Linking a Total Ankle Arthroplasty Registry to Medicare Inpatient Claims without Unique Identifiers.

Author information

Departments of Population Health Sciences (S.R.R., B.G.H., and L.H.C.) and Orthopaedic Surgery (S.B.A.), Duke University, Durham, North Carolina.
Department of Biomedical Engineering and Mechanics, Virginia Tech, Blacksburg, Virginia.
Department of Orthopaedic Surgery, Virginia Tech Carilion School of Medicine, Roanoke, Virginia.



Linking clinical registries to administrative claims data enables researchers to capitalize on the specific strengths of each data source with respect to the depth, breadth, and completeness of information. The objectives of this study were to link a health-system-based orthopaedic surgery registry to U.S. Medicare claims data without the use of unique identifiers and to assess the representativeness of the linked records.


The registry included clinical data for patients ≥65 years of age who underwent elective, inpatient total ankle arthroplasty (TAA) in a single health system during the period of 2007 through 2012. Registry participants were identified within the Medicare data by linking registry procedures to TAA procedures within the claims data using a combination of procedure date, patient date of birth, and patient sex. We assessed the representativeness of the linked records by comparing them to both unlinked registry records and unlinked Medicare records for TAA procedures. Additionally, we described the availability of postsurgical data for linked records.

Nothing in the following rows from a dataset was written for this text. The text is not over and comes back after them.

(** * Subtitle engine of the Tizen client: a shallow embedding of
    [SubtitleManager] (timestamp parser, cue extractor, appearance resolver,
    playback overlay, track loader) and the properties settled against it.

    Conventions of the embedding.
    - A JavaScript string is a [string]: a sequence of code units, here the
      code units 0..255.
    - A JavaScript number is a [float] (IEEE 754 binary64, round to nearest
      even): the kernel's primitive floats compute exactly what the engine's
      arithmetic computes.
    - A method is a function on [World]: the instance fields, the host
      environment the code reads, and a trace of what the code emits.  An
      exception does not roll the fields back, so a completion carries the
      world reached when it was thrown.
    - The two DOM nodes are records of the properties the engine writes; a
      style property holds the last value assigned to it (the validation a
      browser applies to a style value is outside the engine).  The player
      container is a node, as the constructor requires.
    - A settings object holds the four fields the engine reads, each absent
      or a string; the size given by a configuration indexes the [sizes]
      object, which has five keys of its own and inherits the members of
      [Object.prototype].

    Two neighbours of the engine are embedded after it: [cycleOption] and
    [getLabel] of the subtitle settings overlay, and the multi-server
    manager, whose reading functions are functions of the values read and
    whose writing functions run on any store that keeps what is saved. *)

From Stdlib Require Import ZArith List String Ascii Bool Lia Floats DecimalString.
Import ListNotations.

Local Open Scope string_scope.

(** ** Completions *)

Inductive JsError : Type :=
| TypeError (msg : string).

Inductive Completion (A : Type) : Type :=
| Normal (a : A)
| Throw (e : JsError).

Arguments Normal {A} a.
Arguments Throw {A} e.

Definition is_normal {A : Type} (c : Completion A) : bool :=
  match c with Normal _ => true | Throw _ => false end.

(** ** Strings: the built-ins the engine calls *)

Module JsString.

Definition code (c : ascii) : nat := nat_of_ascii c.

(** [\d] *)
Definition is_digit (c : ascii) : bool :=
  (48 <=? code c)%nat && (code c <=? 57)%nat.

(** WhiteSpace and LineTerminator code units below 256: what [\s],
    [trim] and the numeric parsers skip. *)
Definition is_space (c : ascii) : bool :=
  ((9 <=? code c)%nat && (code c <=? 13)%nat)
  || (code c =? 32)%nat || (code c =? 160)%nat.

Definition LF : ascii := ascii_of_nat 10.
Definition CR : ascii := ascii_of_nat 13.

Definition is_newline (c : ascii) : bool := (code c =? 10)%nat.

Definition digit_value (c : ascii) : Z := Z.of_nat (code c) - 48.

Fixpoint trimStart (s : string) : string :=
  match s with
  | String c r => if is_space c then trimStart r else s
  | EmptyString => EmptyString
  end.

(** [trimEnd s]: drop the trailing run of white space. *)
Fixpoint trimEnd (s : string) : string :=
  match s with
  | EmptyString => EmptyString
  | String c r =>
      match trimEnd r with
      | EmptyString => if is_space c then EmptyString else String c EmptyString
      | r' => String c r'
      end
  end.

Definition trim (s : string) : string := trimEnd (trimStart s).

(** [s.replace(a, b)] with one-character strings: the first occurrence
    only. *)
Fixpoint replaceFirst (a b : ascii) (s : string) : string :=
  match s with
  | EmptyString => EmptyString
  | String c r =>
      if Ascii.eqb c a then String b r else String c (replaceFirst a b r)
  end.

(** [s.split(sep)] with a one-character separator: never the empty list. *)
Fixpoint split (sep : ascii) (s : string) : list string :=
  match s with
  | EmptyString => [EmptyString]
  | String c r =>
      if Ascii.eqb c sep then EmptyString :: split sep r
      else match split sep r with
           | p :: ps => String c p :: ps
           | [] => [String c EmptyString]
           end
  end.

(** [s.replace(/\n/g, by)] *)
Fixpoint replaceNewlines (by_ : string) (s : string) : string :=
  match s with
  | EmptyString => EmptyString
  | String c r =>
      if is_newline c then by_ ++ replaceNewlines by_ r
      else String c (replaceNewlines by_ r)
  end.

(** [s.replace(/\r\n/g, '\n')] *)
Fixpoint replaceCRLF (s : string) : string :=
  match s with
  | EmptyString => EmptyString
  | String c r =>
      match r with
      | String d r' =>
          if Ascii.eqb c CR && Ascii.eqb d LF
          then String LF (replaceCRLF r')
          else String c (replaceCRLF r)
      | EmptyString => s
      end
  end.

(** [s.replace(/\r/g, '\n')] *)
Fixpoint replaceCR (s : string) : string :=
  match s with
  | EmptyString => EmptyString
  | String c r =>
      String (if Ascii.eqb c CR then LF else c) (replaceCR r)
  end.

(** [toLowerCase] on the code units below 256: A-Z, and the Latin-1
    capitals 192..222 without the multiplication sign 215. *)
Definition lower_char (c : ascii) : ascii :=
  let n := code c in
  if ((65 <=? n)%nat && (n <=? 90)%nat)
     || ((192 <=? n)%nat && (n <=? 222)%nat && negb (n =? 215)%nat)
  then ascii_of_nat (n + 32) else c.

Fixpoint toLowerCase (s : string) : string :=
  match s with
  | EmptyString => EmptyString
  | String c r => String (lower_char c) (toLowerCase r)
  end.

(** The longest prefix of decimal digits, and what follows it. *)
Fixpoint spanDigits (s : string) : string * string :=
  match s with
  | String c r =>
      if is_digit c
      then let '(ds, rest) := spanDigits r in (String c ds, rest)
      else (EmptyString, s)
  | EmptyString => (EmptyString, EmptyString)
  end.

(** The value of a digit string, most significant digit first. *)
Fixpoint digitsValue (acc : Z) (s : string) : Z :=
  match s with
  | String c r => digitsValue (10 * acc + digit_value c) r
  | EmptyString => acc
  end.

Definition isEmpty (s : string) : bool :=
  match s with EmptyString => true | _ => false end.

(** [ToString(undefined)], what an absent array slot reads as when a
    built-in coerces it. *)
Definition ofSlot (o : option string) : string :=
  match o with Some s => s | None => "undefined" end.

End JsString.

(** ** Numbers: [parseInt(_, 10)] and [parseFloat] *)

Module JsNumber.
Import JsString.

Local Open Scope Z_scope.

(** The Number value of an integer: the nearest binary64. *)
Definition ofZ (z : Z) : float :=
  SF2Prim (binary_normalize prec emax z 0 false).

Of 360 TAA registry participants ≥65 years of age, 280 (77.8%) were matched to a Medicare record; 250 (89.3%) of those 280 participants were matched on the basis of a linking rule that required an exact match for procedure date, date of birth, and sex. The 280 linked records comprised 5.5% of all Medicare TAA procedures among beneficiaries ≥65 years of age enrolled in the fee-for-service Medicare program (n = 5,070). Compared with linked records, unlinked records were more likely to be for patients 65 to 69 years old, but the 2 groups were similar in terms of sex, body mass index, and availability of clinical measurements. Of the linked records, 214 (76.4%) had ≥3 years of postoperative follow-up claims data.


Linkage without unique patient identifiers between an orthopaedic registry and Medicare claims data is feasible, allows for assessment of representativeness, and creates a unique resource of longitudinal data for research.